Eli has a miserable time integrating back into white society. After fighting for the Confederacy in the American Civil War, he steals a bag of gold which he uses to buy land and amass a fortune. When his neighbour, Arturo Garcia, steals some of his cattle, he murders him and bears a grudge against his nephew, Pedro Garcia, who comes to take his place. He marries Madeleine Black, the daughter of a judge. She and their eldest son are eventually killed by a band of Lipan Apaches who Eli tracks down and murders in the 1880s.

===Peter===
In 1915, Peter McCullough witnesses his father stir up anti-Mexican sentiment to murder the Garcias, a wealthy family friendly with the McCulloughs who have lived on the land since before America was a country. The resulting slaughter leads to multi-day riots where the remaining Spanish families in the surrounding area are murdered or forced to flee. Eli buys up the Garcia's land afterwards. Peter is haunted by his actions and becomes estranged from his wife, who sees nothing wrong with the incidents, and his sons who participated in the slaughter. Two years after the murders, the sole survivor, Maria Garcia, returns to the land. Peter shelters her and the two fall in love despite her knowledge of the McCulloughs efforts to exterminate her family. After a month, Peter's father, his brother Phineas and his wife Sally offer Maria $10,000 to disappear. She flees to Mexico and Peter spends his fortune tracking her down, eventually finding her and having two children with her.

===J.A.===
In 2012, J.A., a wealthy woman due to the oil found on the family land, collapses alone in her home. With no one to help her she reflects on her life on the ranch where she was partially raised by her great-grandfather Eli who had already become a legend.

Though she has older brothers, J.A. always knows that she is the only one who will care for the ranch. When her three older brothers go to fight in World War II, she is told by her uncle Phineas that her father is a weak man who is playing at being a cattle rancher while losing hundred of thousands of dollars. Shortly after, her father dies and she inherits all the McCullough land.
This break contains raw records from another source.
(** * The CosmWasm AssemblyScript guest shim ([cosmwasm.ts])

    A shallow embedding of [contract/src/cosmwasm.ts]: the Region memory
    protocol ([allocate], [deallocate], [readRegion], [releaseOwnership],
    [keepOwnership], [takeOwnership]), the two host call helpers ([log],
    [canonicalize]), the abort handler ([logAndCrash]) and the response
    envelope ([wrapOk]).

    The guest's linear memory is a finite map from object addresses to
    reference-counted objects; every function of the module is a
    computation in a state-and-failure monad over that memory.  Besides
    the explicit [__retain] and [__release] calls of the source, the
    references held by locals are counted: a local that holds an object
    retains it, and releases it when its function returns.  The host
    ([env.log], [env.canonicalize_address]) is a parameter. *)

From Stdlib Require Import ZArith NArith Lia List.
From Stdlib Require Import Strings.String Strings.Ascii Strings.Byte.
From Stdlib Require Import Numbers.DecimalString.
From stdpp Require Import strings gmap.

Local Open Scope N_scope.

(** ** Data model *)

(** [class Region { offset: u32; len: u32 }].  [usize] is [u32] on wasm32;
    addresses and lengths are natural numbers, and the module never does
    arithmetic on them that could wrap. *)
Record Region := mkRegion { offset : N; len : N }.

(** What lives at an address: the payload of an [ArrayBuffer], or a
    [Region] record. *)
Inductive object :=
| ArrayBuffer (data : list byte)
| RegionObj (r : Region).

(** A heap block: the object and the reference count kept in its header. *)
Record cell := mkCell { obj : object; rc : nat }.

(** The explicit reference-count calls the module's source makes. *)
Inductive rc_call :=
| Retain (p : N)
| Release (p : N).

(** The guest state: the live allocations, and the history of explicit
    [__retain] / [__release] calls (a ghost field, never read by the code). *)
Record state := mkState { heap : gmap N cell; rc_log : list rc_call }.

(** A typed-array view: the [ArrayBuffer] it keeps alive, where its data
    starts inside that buffer, and how many bytes it spans. *)
Record Uint8Array := mkUint8Array { buffer : N; byteOffset : N; byteLength : N }.

(** A thrown [Error] object ([name] is ["Error"] for [new Error(..)],
    ["RangeError"] for the standard library's range checks). *)
Record Error := mkError { name : string; message : string }.

Definition new_Error (msg : string) : Error := mkError "Error" msg.
Definition new_RangeError (msg : string) : Error := mkError "RangeError" msg.

(** Ways a raw pointer operation can go wrong (undefined behaviour in the
    real heap, made observable here). *)
Inductive fault :=
| Dangling (p : N)
| WrongClass (p : N)
| CountUnderflow (p : N).

(** How a call ends: it returns, it throws, the module is terminated
    ([unreachable]), or it steps outside the memory protocol. *)
Inductive outcome (A : Type) :=
| Ret (a : A) (s : state)
| Throw (e : Error) (s : state)
| Trap (s : state)
| Fault (f : fault).
Arguments Ret {A} a s.
Arguments Throw {A} e s.
Arguments Trap {A} s.
Arguments Fault {A} f.

Definition M (A : Type) : Type := state → outcome A.

#[global] Instance M_ret : MRet M := λ A a s, Ret a s.
#[global] Instance M_bind : MBind M := λ A B k m s,
  match m s with
  | Ret a s' => k a s'
  | Throw e s' => Throw e s'
  | Trap s' => Trap s'
  | Fault f => Fault f
  end.

Definition throw {A} (e : Error) : M A := λ s, Throw e s.
Definition unreachable {A} : M A := λ s, Trap s.

Definition set_heap (h : gmap N cell) (s : state) : state :=
  mkState h (rc_log s).
Definition log_call (c : rc_call) (s : state) : state :=
  mkState (heap s) (rc_log s ++ [c]).

(** ** The AssemblyScript runtime, as far as the module uses it *)

Module Runtime.

(** The allocator hands out an address above every live one (never 0). *)
Definition fresh_ptr (h : gmap N cell) : N :=
  N.succ (map_fold (λ k _ acc, N.max k acc) 0 h).

(** The largest block the allocator hands out is below [2^30 - 16] bytes. *)
Definition BLOCK_MAXSIZE : N := 2 ^ 30 - 16.

Section Alloc.
(** What linear memory holds at an address before anyone wrote there:
    [__alloc] does not zero the block. *)
Variable stale : N → byte.

Definition stale_bytes (p size : N) : list byte :=
  map (λ i, stale (p + N.of_nat i)) (seq 0 (N.to_nat size)).

(** [__alloc(size, idof<ArrayBuffer>())]: a new block starts with reference
    count 0; a size the allocator cannot serve aborts with "allocation too
    large". *)
Definition __alloc (size : N) : M N := λ s,
  if BLOCK_MAXSIZE <=? size then Throw (new_Error "allocation too large") s
  else
    let p := fresh_ptr (heap s) in
    Ret p (set_heap (<[p := mkCell (ArrayBuffer (stale_bytes p size)) 0]> (heap s)) s).
End Alloc.

(** [__retain(ptr)] *)
Definition __retain (p : N) : M unit := λ s,
  match heap s !! p with
  | Some c => Ret () (log_call (Retain p) (set_heap (<[p := mkCell (obj c) (S (rc c))]> (heap s)) s))
  | None => Fault (Dangling p)
  end.

(** [__release(ptr)]: the block is freed when its last reference goes. *)
Definition __release (p : N) : M unit := λ s,
  match heap s !! p with
  | Some c =>
      match rc c with
      | O => Fault (CountUnderflow p)
      | S O => Ret () (log_call (Release p) (set_heap (delete p (heap s)) s))
      | S n => Ret () (log_call (Release p) (set_heap (<[p := mkCell (obj c) n]> (heap s)) s))
      end
  | None => Fault (Dangling p)
  end.

(** [changetype<Region>(ptr)] followed by a field read. *)
Definition load_Region (p : N) : M Region := λ s,
  match heap s !! p with
  | Some (mkCell (RegionObj r) _) => Ret r s
  | Some _ => Fault (WrongClass p)
  | None => Fault (Dangling p)
  end.

(** [const region: Region = { offset, len }]: the record is allocated and
    the local [region] holds it, so it starts its life with count 1. *)
Definition new_Region (r : Region) : M N := λ s,
  let p := fresh_ptr (heap s) in
  Ret p (set_heap (<[p := mkCell (RegionObj r) 1]> (heap s)) s).

(** A local that holds the object at [p] goes out of scope when its
    function returns: the reference is released, and the block is freed if
    it was the last one.  This is not an explicit [__release] call. *)
Definition release_local (p : N) : M unit := λ s,
  match heap s !! p with
  | Some c =>
      match rc c with
      | O => Fault (CountUnderflow p)
      | S O => Ret () (set_heap (delete p (heap s)) s)
      | S n => Ret () (set_heap (<[p := mkCell (obj c) n]> (heap s)) s)
      end
  | None => Fault (Dangling p)
  end.

(** Reinterpretation of a [u32] as the [i32] parameter it is passed for. *)
Definition as_i32 (n : N) : Z :=
  if (n <? 2 ^ 31) then Z.of_N n else (Z.of_N n - 2 ^ 32)%Z.

(** [Uint8Array.wrap(changetype<ArrayBuffer>(ptr), byteOffset, length)]:
    a view on an existing buffer.  The view holds a reference to the
    buffer (managed by the compiler, not an explicit [__retain]). *)
Definition Uint8Array_wrap (p : N) (byteOffset : N) (length : Z) : M Uint8Array := λ s,
  match heap s !! p with
  | Some (mkCell (ArrayBuffer d) n) =>
      let bufferByteLength := N.of_nat (List.length d) in
      if bufferByteLength <? byteOffset then
        Throw (new_RangeError "Index out of range") s
      else if (length <? 0)%Z then
        if (length =? -1)%Z then
          Ret (mkUint8Array p byteOffset (bufferByteLength - byteOffset))
              (set_heap (<[p := mkCell (ArrayBuffer d) (S n)]> (heap s)) s)
        else Throw (new_RangeError "Invalid length") s
      else if bufferByteLength <? byteOffset + Z.to_N length then
        Throw (new_RangeError "Invalid length") s
      else
        Ret (mkUint8Array p byteOffset (Z.to_N length))
            (set_heap (<[p := mkCell (ArrayBuffer d) (S n)]> (heap s)) s)
  | Some _ => Fault (WrongClass p)
  | None => Fault (Dangling p)
  end.

(** A fresh array over its own new buffer (what the library functions
    returning a [Uint8Array] produce); the array owns one reference. *)
Definition new_Uint8Array (bs : list byte) : M Uint8Array := λ s,
  let p := fresh_ptr (heap s) in
  Ret (mkUint8Array p 0 (N.of_nat (List.length bs)))
      (set_heap (<[p := mkCell (ArrayBuffer bs) 1]> (heap s)) s).

(** The bytes an array shows, if its buffer is live. *)
Definition view_bytes (h : gmap N cell) (a : Uint8Array) : option (list byte) :=
  match h !! buffer a with
  | Some (mkCell (ArrayBuffer d) _) =>
      if N.of_nat (List.length d) <? byteOffset a + byteLength a then None
      else Some (take (N.to_nat (byteLength a)) (drop (N.to_nat (byteOffset a)) d))
  | _ => None
  end.

Definition read_bytes (a : Uint8Array) : M (list byte) := λ s,
  match view_bytes (heap s) a with
  | Some bs => Ret bs s
  | None => Fault (Dangling (buffer a))
  end.

(** A local that holds an array goes out of scope: the array's reference
    to its buffer is released. *)
Definition drop_array (a : Uint8Array) : M unit := release_local (buffer a).

End Runtime.
Import Runtime.

(** ** [./utils] *)

(** Modelled from the spec: [getDataPtr] is imported from [./utils]; a
    Region built from an array must describe that array's bytes, so it is
    the address of the array's first byte. *)
Definition getDataPtr (arr : Uint8Array) : N := buffer arr + byteOffset arr.

Module Encoding.
(** Modelled from the spec: [Encoding.toUtf8] is imported from [./utils];
    it "UTF-8-encodes the text".  Text is kept as the string of its UTF-8
    bytes, so the encoding is the byte list of the string, in a fresh
    array. *)
Definition toUtf8 (text : string) : M Uint8Array :=
  new_Uint8Array (list_byte_of_string text).
End Encoding.

(** ** Strings and numbers *)

(** [a || b] on [string | null]: the left operand unless it is [null]; the
    test is on the reference, so an empty string is kept. *)
Definition or_string (a : option string) (b : string) : string :=
  match a with
  | Some str => str
  | None => b
  end.

(** [toString()] of a [u32] and of an [i32]. *)
Definition u32_toString (n : N) : string :=
  NilEmpty.string_of_uint (N.to_uint n).
Definition i32_toString (z : Z) : string :=
  NilZero.string_of_int (Z.to_int z).

Definition dquote : string := String "034"%char EmptyString.

(** ** [./encoding/base64] *)

Module Base64.

Definition alphabet : string :=
  "ABCDEFGHIJKLMNOPQRSTUVWXYZabcdefghijklmnopqrstuvwxyz0123456789+/".

Definition pad : ascii := "="%char.

Definition digit (i : N) : ascii :=
  match String.get (N.to_nat i) alphabet with
  | Some c => c
  | None => pad
  end.

Definition chars (l : list ascii) : string := string_of_list_ascii l.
J.A. becomes a multi-millionaire by 19. Her great-uncle Phineas sets her up with Hank Boudreaux, a man hired to help tap the oil on the land. She eventually marries Hank though, to his disappointment, she does not take to motherhood and after her third child she returns to work. Hank later dies in a hunting accident and she lives out the rest of her life amassing money and lovers and feeling her children are failures. Several times she is contacted by Mexicans claiming to be related to her whom she dismisses. In her 90s, a young man called Ulises Garcia comes to work for her. He eventually is able to prove that Peter is his great-grandfather, but despite knowing that he is speaking the truth, she calls the police on him, only to fall and hit her head.

Knowing that he will be blamed for what happened to J.A., Ulises leaves in a panic but not before setting her house on fire.

==Reception==
Will Blythe writing for The New York Times called the novel "masterly" and compared it to Cormac McCarthy's Western Blood Meridian. Ron Charles writing for The Washington Post praised the book's wide-ranging scope and called it a "monumental novel". John Burnside in The Guardian praised the novel for "its careful dissection of imperial power".

==Awards==
The Son was a finalist for the 2014 Pulitzer Prize for Fiction. It was on the 2015 International Dublin Literary Award longlist. Kirkus listed it as one of the Best Fiction Books of 2013.

In 2014, the novel won the Lucien Barrière Literary Award which was presented at the 2014 Deauville American Film Festival.